Answer by Edmond Lau, engineer at Quip, on Quora.
A number of red flags should cause you to reconsider your position at your current company, including:
These types of reasons aren’t too hard to identify and provide concrete justifications for trying something new.
It’s also time to leave when your learning rate at your job tapers off and starts to plateau. This is a much more subtle reason for leaving that’s harder for people to recognize but likely affects a much larger group of people. Transitioning to another team or company provides an opportunity to switch to a different learning curve and to accelerate your learning.
Paying attention to your learning rate is important in general but particularly important for young professionals. Learning is an investment in yourself for the future. It also compounds — knowledge not only begets knowledge, but more knowledge gives you a foundation upon which to gain knowledge even faster. This is why most people learn more in college than they did in high school and more in high school than they did in earlier years. Ideally, out of college, you should set yourself up to learn even more than before.
Palantir co-founder Stephen Cohen captures the importance of the compounding effects of learning, in an argument for why college graduates ought to work at startups instead of established companies:
Startups might not be for everyone, but the message about not shortchanging your intellectual growth rate still applies.
What about a passion for what you’re working on? A strong passion and excitement in your company mission or in what you’re doing is critical to sustaining a steep learning curve. Passion and meaningful work supply the motivation for long-term learning and allow you to stay in a state of flow more often. Mihayli Csikszentmihalyi, one of the world’s leading researchers in positive psychology, developed the theory of “flow,” a state where you enjoy what you’re doing so much that you don’t even notice the passage of time, and found that more flow generally leads to more happiness. It’s hard to stay motivated to learn or to enter a state of flow in the long run unless you believe in and enjoy what you do, and it’s also hard not to be getting better if you love what you’re doing.
Assessing your learning rate first requires identifying the many different types of learning can happen on a job:
At various points in your career, you’ll value these skills differently and should seek out opportunities that develop the skills you value. All of these skills are mostly generalizable beyond your job at your current company. You take those skills and experiences with you to your next job.
There’s also a type of learning that’s important for career success but that is less transferable to other companies. And that’s institutional learning on how to function well within the specific processes defined at the company: how to get the approval of key gatekeepers for decisions, how to get projects you believe in prioritized on the roadmap, how to negotiate for more resources for your team given the company’s resource allocation process, etc. Some amount of this is necessary to do well, and some of the negotation and persuasion skills will help in the future, but to the extent that much of this learning deals with the particular bureacracy or process that you need to deal with, it’s significantly less valuable than other types of learning.
When you first join a company, the learning curve usually starts really steep (hopefully, if you’ve made a good choice). You’re immersed in new technologies, in a new product, and on a new team, and there are opportunities to learn along multiple dimensions. When I first joined Google right out of college, I learned a lot in my first six months there. Google’s done a great job with their GoogleEDU training materials. I soaked in all the codelabs that discussed why core abstractions existed and how they worked. I studied programming style guides to learn best industry practices. I read design docs about search indexing and other scalable engineering systems being built internally. I learned to build and ship something seen by tens to hundreds of millions of people per day on google.com.
Your learning rate might decrease due to organizational issues (maybe processes have become too bureaucratic and limit your ability to iterate and launch quickly) or due to maintenance issues where the team doesn’t grow quickly enough to scale with the complexity of the product. The second makes it hard for you to switch projects and work on new things.

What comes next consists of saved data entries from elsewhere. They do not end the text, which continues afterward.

(** * A rule-based password verifier: model and properties

    The program is a JavaScript walkthrough ([functional-sample.js]) that
    builds, in successive versions, a verifier applying an ordered array of
    rules to an input and collecting the reasons of the rules that failed.

    JavaScript functions may throw and may touch state that is not theirs, so
    a computation is modelled as a function from a store to an outcome (a
    value or a thrown value) and a new store.  Rules are arbitrary such
    functions; the store type is left abstract.  An array is a list: the
    rules a verifier was built over are the ones it keeps, and code that
    would modify that array afterwards is outside the model. *)

From Stdlib Require Import List String Ascii ZArith Bool Arith Lia Sorted.
Import ListNotations.
Local Open Scope string_scope.

(** ** Values *)

(** Data values.  Numbers are the integers (no fractions, NaN or
    infinities); strings are ASCII text, so that [length] counts what the
    [length] property counts.  An object is the list of its own data
    properties.  Function values live one level up, in [any]: they are never
    stored inside data. *)
#[local] Set Warnings "-register-all".
Inductive value : Type :=
| VUndefined
| VNull
| VBool (b : bool)
| VNum (n : Z)
| VStr (s : string)
| VObj (props : list (string * value))
| VArr (elems : list value).

(** The result of running a piece of code: normal completion with a value, or
    an abrupt completion carrying the thrown value. *)
Inductive outcome (A : Type) : Type :=
| Ret (a : A)
| Throw (err : value).
Arguments Ret {A} a.
Arguments Throw {A} err.

(** [new Error(message)] and the engine's [TypeError]. *)
Definition mkError (name message : string) : value :=
  VObj [("name", VStr name); ("message", VStr message)].
Definition Error (message : string) : value := mkError "Error" message.
Definition TypeError (message : string) : value := mkError "TypeError" message.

Warning flags for me at Google started to appear when I realized that many projects either had no concrete launch paths or depended on non-transparent approval processes over which I had little visibility or control. Being able to launch products was important to the extent that I wanted to learn how to build great products, and quick, iterative feedback is a necessary foundation for learning. When I projected what I could accomplish and reasonably launch by staying an additional year, I didn’t feel satisfied, so I left. There was certainly more I could have learned by staying — I could have dug into the internals of more major systems — but my rate of learning no longer mirrored what I encountered when I first started.
I similarly left Ooyala when I felt that my own learning rate at the company began to plateau. While I was there, I learned about building and selling an enterprise product, the intricacies of flash video and analytics, project estimation and team organization, and more. I left when it became clear to me that I could learn much more on engineering and on building a product by joining a smaller and faster-growing team. A contributing factor that I only discovered after working at Ooyala for a while was that I wasn’t nearly as excited and motivated to work on an enterprise product as I was to work on a consumer product that I would actually use everyday.

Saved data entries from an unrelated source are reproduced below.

(* ===== verification/External.v ===== *)
(** External code: the interfaces of what SimTerpose calls but does not contain.

    - [Xbt]: the containers of SimGrid's XBT library ([xbt_dict_t],
      [xbt_dynar_t], [xbt_fifo_t]) with the operations the sources use;
      [XbtLaws] states their documented behaviour.
    - [World]: the traced processes behind [ptrace]/[waitpid] and the objects of
      SimGrid's MSG interface (hosts, processes, semaphores, tasks);
      [TraceLaws] states the documented behaviour of [ptrace] on memory and
      registers, [StopLaws] that of the stops by their kind, the other classes that of
      MSG and of the calls a tracee is made to run.

    The components are written against the operation classes, their theorems
    against the law classes; the Reference file gives an instance of each. *)
From S2P Require Import Prelude Libc.

(** ** XBT containers *)

(** [dynar_model] and [fifo_model] are the lists of elements the laws talk
    about; no definition of the program uses them. *)
Class Xbt := {
  dict : Type → Type;
  xbt_dict_new : ∀ {V}, dict V;
  xbt_dict_get_or_null : ∀ {V}, dict V → string → option V;
  xbt_dict_set : ∀ {V}, dict V → string → V → dict V;
  xbt_dict_remove : ∀ {V}, dict V → string → option (dict V);
  xbt_dict_items : ∀ {V}, dict V → list (string * V);

  dynar : Type → Type;
  xbt_dynar_new : ∀ {A}, dynar A;
  xbt_dynar_length : ∀ {A}, dynar A → nat;
  xbt_dynar_is_empty : ∀ {A}, dynar A → bool;
  xbt_dynar_get_cpy : ∀ {A}, dynar A → nat → option A;
  xbt_dynar_push : ∀ {A}, dynar A → A → dynar A;
  xbt_dynar_shift : ∀ {A}, dynar A → option (A * dynar A);
  xbt_dynar_remove_at : ∀ {A}, dynar A → nat → option (dynar A);
  xbt_dynar_search : ∀ {A}, (A → bool) → dynar A → option nat;
  dynar_model : ∀ {A}, dynar A → list A;

  fifo : Type → Type;
  xbt_fifo_new : ∀ {A}, fifo A;
  xbt_fifo_size : ∀ {A}, fifo A → nat;
  xbt_fifo_push : ∀ {A}, fifo A → A → fifo A;
  xbt_fifo_shift : ∀ {A}, fifo A → option (A * fifo A);
  fifo_model : ∀ {A}, fifo A → list A;
}.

Having worked at Quora for two years, I’m happy that I’m still continuously learning new things at a good rate, and it certainly helps that the product itself is also so learning-focused.
When I interned at Microsoft the summer of my junior year in college, I received a good piece of advice secondhand from a friend’s mentor: always re-examine and reflect on where you are in your career at least every two years. Even if you’re perfectly happy with your job, the exercise forces you to check that you are actually enjoying your work and learning on the job rather than just being comfortable.